Tempat merokok juga mencerminkan pola perilaku merokok. Berdasarkan tempat-tempat dimana seseorang menghisap rokok, maka Mu‟tadin menggolongkan tipe perilaku merokok menjadi22 : 

1. Merokok di tempat-tempat umum / ruang publik a. Kelompok homogen (sama-sama perokok), secara bergerombol mereka menikmati kebiasaannya. Umumnya mereka masih menghargai orang lain, karena itu mereka menempatkan diri di smoking area. b. Kelompok yang heterogen (merokok ditengah orang-orang lain yang tidak merokok, anak kecil, orang jompo, orang sakit, dll). 
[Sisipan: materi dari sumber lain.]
(** ** C6: how a round picks its hub.
    A round of the loop that accepts a group runs only while at least
    [MIN_ORPHAN_GROUP_SIZE] nodes remain.  Its candidates are the working
    subgraph's nodes, ranked by [nx.degree_centrality], which counts edges
    and ignores weights, in a stable descending sort: the ranking is a
    sorted permutation of the centralities, and the candidates of any one
    centrality keep the subgraph's node order.  The accepted hub is the
    first candidate whose group [hub :: spokes] reaches
    [MIN_HUB_SPOKE_GROUP_SIZE], every candidate ranked before it falls
    short, and the spokes are its at most [MAX_SUB_GROUP_SIZE - 1]
    heaviest neighbours. *)
Theorem hub_selection_by_degree : forall fuel W rem h grp gs orph,
  hub_loop (S fuel) W rem = ((h, grp) :: gs, orph) ->
  (MIN_ORPHAN_GROUP_SIZE <= length rem)%nat /\
  map fst (degree_centrality W) = g_nodes W /\
  Permutation (sort_desc snd (degree_centrality W)) (degree_centrality W) /\
  Sorted (fun a b => (snd b <= snd a)%Q) (sort_desc snd (degree_centrality W)) /\
  (forall q, filter (fun c => Qeq_bool (snd c) q) (sort_desc snd (degree_centrality W)) =
             filter (fun c => Qeq_bool (snd c) q) (degree_centrality W)) /\
  exists pre post,
    map fst (sort_desc snd (degree_centrality W)) = pre ++ h :: post /\
    Forall (fun c => (length (c :: spokes_of W c) < MIN_HUB_SPOKE_GROUP_SIZE)%nat) pre /\
    grp = h :: spokes_of W h /\ (MIN_HUB_SPOKE_GROUP_SIZE <= length grp)%nat.
Proof.
  intros fuel W rem h grp gs orph Hl. rewrite hub_loop_S in Hl.
  destruct (Nat.leb MIN_ORPHAN_GROUP_SIZE (length rem)) eqn:Elen; [|discriminate].
  apply Nat.leb_le in Elen.
  destruct (degree_centrality W) as [|c cs] eqn:Ec; [discriminate|].
  destruct (find_hub W (map fst (sort_desc snd (c :: cs)))) as [[h' grp']|] eqn:Ef;
    [|discriminate].
  destruct (hub_loop fuel _ _) as [gs' orph'].
  injection Hl as <- <- _ _.
  split; [exact Elen|]. split; [rewrite <- Ec; apply degree_centrality_keys|].
  split; [apply sort_desc_perm|].
  split; [apply sort_desc_sorted|]. split; [intros q; apply sort_desc_stable|].
  exact (find_hub_first W _ h' grp' Ef).
Qed.

Lemma hub_selection_by_degree_witness :
  hub_loop 100 heavy_clique_working (g_nodes heavy_clique) =
    ((1%Z, 1%Z :: spokes_of heavy_clique_working 1) :: [], []) /\
  (forall q, filter (fun c => Qeq_bool (snd c) q) (sort_desc snd (degree_centrality heavy_clique_working)) =
             filter (fun c => Qeq_bool (snd c) q) (degree_centrality heavy_clique_working)).
Proof.
  assert (Hl : hub_loop 100 heavy_clique_working (g_nodes heavy_clique) =
    ((1%Z, 1%Z :: spokes_of heavy_clique_working 1) :: [], []))
    by (vm_compute; reflexivity).
  split; [exact Hl|].
  exact (proj1 (proj2 (proj2 (proj2 (proj2 (hub_selection_by_degree 99 heavy_clique_working
           (g_nodes heavy_clique) 1 _ [] _ Hl)))))).
Defined.

(** C6 fails on [heavy_clique], which Louvain keeps as one community: all
    nodes have the same degree, so the code takes the first node, 1, as
    its hub; ranked by weighted degree as the claim says, node 100 comes
    first and its group, of all 100 nodes, would be accepted. *)
Lemma hub_choice_ignores_weights :
  map hub_cde_id (all_sub_groups
    (detect_and_format_communities_hub_spoke identity_order (fun _ => 0%Z) heavy_clique)) =
    [Some 1%Z] /\
  forallb (fun c => Qeq_bool (snd c) 1) (degree_centrality heavy_clique_working) = true /\
  hd_error (weighted_hub_order heavy_clique_working) = Some 100%Z /\
  option_map fst (find_hub heavy_clique_working (weighted_hub_order heavy_clique_working)) =
    Some 100%Z.
Proof.
  split; [|split; [|split]]; vm_compute; reflexivity.
Qed.

(** ** C7: an unreadable graph checkpoint.
    When the graph checkpoint exists, [main] hands it to [pickle.load]
    with no [try]; if that raises, the exception leaves [main]: nothing is
    recomputed, nothing is written, and no communities are produced. *)
Theorem unreadable_graph_checkpoint_raises : forall rt d b,
  candidate_df rt <> [] ->
  graph_file d = Some b ->
  pickle_loads rt b = None ->
  main rt d = (Raised UnpicklingError d, []).
Proof.
  intros rt d b Hc Hg Hl. unfold main. destruct (candidate_df rt) as [|r rs]; [congruence|].
  unfold bind at 1. unfold read_graph_file. rewrite Hg. unfold bind at 1.
  rewrite Hl. reflexivity.
Qed.

Lemma unreadable_graph_checkpoint_raises_witness :
  main demo_runtime (mkDisk (Some []) None) =
    (Raised UnpicklingError (mkDisk (Some []) None), []).
Proof.
  apply (unreadable_graph_checkpoint_raises demo_runtime (mkDisk (Some []) None) []).
  - simpl. discriminate.
  - reflexivity.
  - reflexivity.
Defined.

(** C7 fails: with an empty graph checkpoint, [main] raises, while the
    same run with no checkpoint succeeds. *)
Lemma corrupt_graph_checkpoint_not_recomputed :
  fst (main demo_runtime (mkDisk (Some []) None)) =
    Raised UnpicklingError (mkDisk (Some []) None) /\
  fst (main demo_runtime (mkDisk None None)) =
    Done (Some (detect_and_format_communities_hub_spoke identity_order (fun _ => 0%Z)
                  demo_graph))
         (mkDisk (Some demo_pickle_bytes) (Some demo_npy_bytes)).
Proof.
  split; vm_compute; reflexivity.
Qed.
2. Merokok di tempat-tempat yang bersifat pribadi a. Kantor atau di kamar tidur pribadi. Perokok memilih tempat-tempat seperti ini yang sebagai tempat merokok digolongkan kepada individu yang kurang menjaga kebersihan diri, penuh rasa gelisah yang mencekam. b. Toilet. Perokok jenis ini dapat digolongkan sebagai orang yang suka berfantasi.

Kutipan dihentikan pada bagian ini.